Mutations in RECQL4 are associated with the autosomal recessive disease Rothmund–Thomson syndrome, a disorder that has features of premature aging. In addition to the Rothmund–Thomson syndrome, RECQL4 mutations are also associated with RAPADILINO and Baller–Gerold syndromes. There are two types of Rothmund Thomson syndrome and it is Type 2 that occurs in patients carrying deleterious mutations in both copies of the RECQL4 gene. This condition is associated with a high risk of developing osteosarcoma (malignant tumor of the bone).

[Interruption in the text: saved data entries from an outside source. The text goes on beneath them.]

Lemma removeLocked_represents docID idx m :
  represents idx m -> represents (removeLocked docID idx) (delete docID m).
Proof.
  intros Hr. unfold removeLocked. rewrite (rep_docs _ _ Hr), lookup_fmap.
  destruct (m !! docID) as [text |] eqn:Em; cbn [fmap option_fmap option_map];
    [| by rewrite delete_id by done].
  set (toks := (map_to_list (doc_tf (doc_of text))).*1).
  assert (Htoks : forall tok, tok ∈ toks <-> tok ∈ Tokenize text).
  { intros tok. unfold toks. rewrite elem_of_keys. apply frequencies_dom. }
  pose proof (remove_terms_edited docID idx toks (rep_no_empty _ _ Hr)) as He. clearbody toks.
  eapply (cache_edited docID idx _ _ m); [done | exact He | done | done | done | | |]; simpl.
  - by rewrite (ed_docs _ _ _ _ He), (rep_docs _ _ Hr), fmap_delete.
  - rewrite (ed_count _ _ _ _ He), (rep_count _ _ Hr), map_size_delete_Some by done.
    pose proof (map_size_ne_0_lookup_2 m docID ltac:(by rewrite Em)). lia.
  - intros tok k. rewrite (ed_entry _ _ _ _ He), (rep_entry _ _ Hr). destruct (decide (k = docID)) as [-> | Hk].
    + rewrite lookup_delete_eq, Em. cbn [mbind option_bind]. unfold posting_of.
      case_decide as Hin; [done |]. rewrite Htoks in Hin. by rewrite decide_False.
    + by rewrite lookup_delete_ne.
Qed.

Lemma Remove_represents docID idx m : represents idx m -> represents (Remove docID idx) (delete docID m).
Proof. apply removeLocked_represents. Qed.

Lemma Add_represents docID text idx m : represents idx m -> represents (Add docID text idx) (<[docID := text]> m).
Proof.
  intros Hr. unfold Add.
  set (idx0 := match docs idx !! docID with Some _ => removeLocked docID idx | None => idx end).
  assert (Hr0 : represents idx0 (delete docID m)).
  { unfold idx0. destruct (docs idx !! docID) eqn:E; [by apply removeLocked_represents |].
    rewrite (rep_docs _ _ Hr), lookup_fmap in E. apply fmap_None in E. by rewrite delete_id. }
  clearbody idx0. set (doc := mk_doc _ _ _). set (idx1 := mk_index _ _ _ _ _).
  set (l := map_to_list (term_positions (Tokenize text))).
  assert (Hnd : NoDup l.*1) by apply NoDup_fst_map_to_list.
  assert (He : edited docID idx1 (foldl (add_term docID) idx1 l) _)
    by (apply add_terms_edited; [exact (rep_no_empty _ _ Hr0) | done]).
  assert (Hl : forall tok, (list_to_map l : gmap string (list nat)) !! tok = term_positions (Tokenize text) !! tok).
  { intros tok. unfold l. by rewrite list_to_map_to_list. }
  split.
  - rewrite (ed_docs _ _ _ _ He). unfold idx1. simpl.
    by rewrite (rep_docs _ _ Hr0), fmap_delete, insert_delete_eq, fmap_insert.
  - intros tok k. rewrite (ed_entry _ _ _ _ He).
    change (entry idx1 tok k) with (entry idx0 tok k). rewrite (rep_entry _ _ Hr0).
    destruct (decide (k = docID)) as [-> | Hk].
    + rewrite Hl, term_positions_lookup, lookup_insert_eq, lookup_delete_eq. simpl. unfold posting_of.
      by case_decide.
    + by rewrite lookup_insert_ne, lookup_delete_ne by done.
  - apply He.
  - rewrite (ed_count _ _ _ _ He). unfold idx1. simpl.
    rewrite (rep_count _ _ Hr0), <- insert_delete_eq, map_size_insert_None by apply lookup_delete_eq. lia.
  - rewrite (ed_sorted _ _ _ _ He). intros Hd lc Hc.
    destruct (ed_dirty _ _ _ _ He Hd) as [H1 ->]. by apply (rep_cache _ _ Hr0).
Qed.

(** ** The cache of terms *)

Lemma keys_perm {A} (m : gmap string A) : (map_to_list m).*1 ≡ₚ elements (dom m).
Proof.
  apply NoDup_Permutation; [apply NoDup_fst_map_to_list | apply NoDup_elements |].
  intros tok. by rewrite elem_of_keys, elem_of_elements, elem_of_dom.
Qed.

Lemma sortedTerms_represents idx m :
  represents idx m ->
  represents (sortedTermsLocked idx).1 m /\
  postings (sortedTermsLocked idx).1 = postings idx /\
  (sortedTermsLocked idx).2 = sort_strings (elements (dom (postings idx))).
Proof.
  intros Hr. unfold sortedTermsLocked.
  assert (Hbuild : represents (mk_index (docs idx) (postings idx) (docCount idx)
            (Some (sort_strings (map_to_list (postings idx)).*1)) false) m).
  { destruct Hr as [Hd He Hn Hc _]. split; try done. simpl. intros _ l [= <-].
    apply sort_strings_perm, keys_perm. }
  destruct (sortedDirty idx) eqn:Hdirty; [by split_and!; [| | apply sort_strings_perm, keys_perm] |].
  destruct (sorted idx) as [l |] eqn:Hl; [| by split_and!; [| | apply sort_strings_perm, keys_perm]].
  split_and!; [done | done |]. by apply (rep_cache _ _ Hr).
Qed.

(** ** Runs *)

Context (less : K -> K -> bool) (ToLower : string -> string) (log10 : float64 -> float64).

Inductive op := OpAdd (docID : K) (text : string) | OpRemove (docID : K) | OpTerms | OpSearchPrefix (prefix : string).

RECQL4 gets its name from being homologous (sharing sequence) with other members of the RecQ helicase family. Two other genetic diseases are due to mutations in other RECQ helicases. Bloom syndrome is associated with mutations in the BLM gene and Werner syndrome is associated with mutations in the WRN gene.

==DNA repair==

Double-strand breaks in DNA are potentially lethal to a cell and need to be repaired. Repair of double-strand breaks by homologous recombination (HR) is an important cellular mechanism for avoiding this lethality. RECQL4 has a crucial role in the first step of HR, referred to as end resection. When RECQL4 is deficient, end resection, and thus HR, is reduced. Evidence suggests that other forms of DNA repair including non-homologous end joining, nucleotide excision repair and base excision repair also depend on RECQL4 function. In the Rothmund-Thomson syndrome, the association of deficient RECQL4-mediated DNA repair and premature aging is consistent with the DNA damage theory of aging.